Los colombianitos andan otra vez indignados ⁠— esta vez porque el locutor radial Fabio Zuleta se atrevió a preguntar si en la tribu indígena wayú todavía venden mujeres. Zuleta estaba conversando con el palabrero wayú Roberto Barroso, quien confirmó que todavía se vendían y dijo que a Zuleta le harían una rebaja por ser cercano a la comunidad.

En la entrevista, Zuleta y Barroso hacen comentarios aún más grotescos y de pésimo gusto:

¡Y se hizo la indignación! Zuleta fue forzado a disculparse, y salió con que esto había sido hecho como humor. Si alguien le encuentra lo humorístico que por favor me lo explique, porque yo no lo veo.

La inadecuada respuesta institucional

Por supuesto, la indignación que le extrajo una disculpa insincera a Zuleta fue por los motivos equivocados — él se disculpó para calmar a la turba tuitera, y no porque estuviera arrepentido. Lo que es aún más grave, es que allá donde el Estado debió haber abierto investigaciones para determinar si es cierto que todavía existe trata de mujeres en la Guajira, la reacción del Gobierno fue también apuntarle a apaciguar las turbas indignadas en redes sociales.

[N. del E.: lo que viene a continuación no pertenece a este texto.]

(** Whatever [RootOfUnity] returns is reduced; when [n] does not divide the
    multiplicative order it is 1; otherwise it is an nth root of unity, unless it
    is 0, and a root asked to be primitive is not 1 at half of [n]. *)
Theorem RootOfUnity_sound {R} `{ReaderLaw R} fuel q n primitive (r : R) root r' :
  Z.prime q → 0 ≤ n → RootOfUnity fuel q r n primitive = Ret (root, r') →
  n mod 2 = 0 ∧ 0 ≤ root < q ∧
  if decide ((q - 1) mod n = 0)
  then (root = 0 ∨ root ^ n =[q] 1) ∧ (primitive = true → ¬ root ^ (n / 2) =[q] 1)
  else root = 1.
Proof.
  intros Hq Hn0. pose proof (prime_gt_1 q Hq) as Hq1. unfold RootOfUnity.
  destruct (Z.eqb_spec (n mod 2) 1) as [|Hodd]; [done|].
  assert (n mod 2 = 0) as He by (pose proof (Z.mod_pos_bound n 2); lia).
  destruct (Z.eqb_spec n 0) as [|Hn]; [done|].
  destruct (Z.eqb_spec ((q - 1) mod n) 0) as [Hd|Hd]; simpl.
  2:{ intros [= <- <-]. rewrite decide_False by done. split; [done|split; [lia|done]]. }
  intros Hr. apply root_loop_accepted in Hr as (x & Hx & -> & Ha); [|lia].
  rewrite decide_True by done. split; [done|]. unfold candidate, Exp.
  split; [apply Z.mod_pos_bound; lia|]. split.
  - assert (q - 1 = n * ((q - 1) / n)) as Hk by (apply Z.div_exact; done).
    assert (0 < (q - 1) / n) by nia.
    destruct (decide (x = 0)) as [->|Hx0]; [left; by rewrite Z.pow_0_l|right].
    rewrite (eqm_pow q _ (x ^ ((q - 1) / n))), <-Z.pow_mul_r by (lia || apply eqm_mod).
    rewrite Z.mul_comm, <-Hk. apply fermat_little; [done|].
    intros Hdiv%Z.divide_pos_le; lia.
  - intros ->. unfold accepted in Ha. simpl in Ha. apply negb_true_iff, Z.eqb_neq in Ha.
    rewrite Z.shiftr_div_pow2, Z.pow_1_r in Ha by done. intros [E]. apply Ha.
    unfold candidate, Exp in *. by rewrite E, Zmod_1_l.
Qed.

Lemma RootOfUnity_sound_witness :
  8 mod 2 = 0 ∧ 0 ≤ 9 < 17 ∧
  if decide ((17 - 1) mod 8 = 0)
  then (9 = 0 ∨ 9 ^ 8 =[17] 1) ∧ (true = true → ¬ 9 ^ (8 / 2) =[17] 1) else 9 = 1.
Proof.
  apply (RootOfUnity_sound 3 17 8 true [1; 16; 3; 5] 9 [5]); [|lia|done].
  by apply primeb_prime.
Defined.

(** ** Convolution in memory *)

(** What is left of the values of [b] after [a] was padded to [n] in place. *)
Definition overwritten (a : slice) (n : nat) (b : slice) (values : list Z) : list Z :=
  imap (λ j w, if decide (written a (n - len a) (array b) (offset b + j)) then 0 else w) values.

Lemma after_padding a n b values : after_append a b (replicate (n - len a) 0) values = overwritten a n b values.
Proof.
  apply imap_ext. intros j w _. rewrite length_replicate. destruct (decide _) as [(_ & _ & Hr)|]; [|done].
  by rewrite lookup_replicate_2 by lia.
Qed.

(** Padding changes nothing but the room behind the slice, where it writes zeros. *)
Lemma padding_writes (m : list (list Z)) x n arr i v : valid m x → at_ m arr i = Some v →
  let m' := (append m x (replicate n 0)).1 in
  at_ m' arr i = Some v ∨ at_ m' arr i = Some 0 ∧ written x n arr i.
Proof.
  intros Hx Hv. cbv zeta. rewrite append_at by (done || by eexists). rewrite length_replicate.
  destruct (decide _) as [Hw|]; [|by left]. right. split; [|done]. apply lookup_replicate_2. destruct Hw as (_ & _ & ?). lia.
Qed.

El Ministerio del Interior rechazó que Zuleta y el palabrero wayú “sacaran de contexto” a la población y la cultura wayú. Aunque las demás respuestas también dejaron mucho que desear, esta es especialmente risible en vista de que Roberto Barroso no es cualquier wayú, sino un palabrero, es una posición de alta jerarquía encargada de la administración de justicia entre las comunidades. Guardando las proporciones, un palabrero wayú es algo así como un Magistrado. Siempre que un extranjero critica la cultura wayú (ya llegaremos a eso), los defensores de la misma saltan a decir que los “arijuna” (occidentales) sacamos de contexto sus instituciones y conceptos — sin embargo, quien quiera argumentar que alguien encargado de la administración de justicia en las comunidades está sacando de contexto las prácticas wayú, va a necesitar algo más que un pobre tweet para sustentar eso, porque el arijuna aquí es el community manager del Ministerio y no el palabrero wayú.

Otras ramas del Gobierno aprovecharon el episodio para mejorar su popularidad con el infalible populismo punitivo. El oportunista Procurador General de la Nación, Fernando Carrillo, anunció que denunciaría penalmente a Zuleta, y el presidente-marioneta Iván Duque manifestó su deseo de que a Zuleta le cayera todo el peso de la ley. Sin embargo, el alarde de virtud más patético, posiblemente, haya sido el de la vicepresidente Marta Lucía Ramírez y la consejera presidencial para la equidad de la mujer, Gheidy Gallo, quienes optaron por los cargos de trata de menores… lo que es particularmente absurdo, cuando uno considera que Zuleta habló de una ‘chinita’ hipotética de 22 años — y si a pesar de esto Zuleta y Barroso son condenados, la sentencia será una confirmación de que en la Guajira todavía existe la trata de mujeres (esto no le va a gustar al Ministerio del Interior).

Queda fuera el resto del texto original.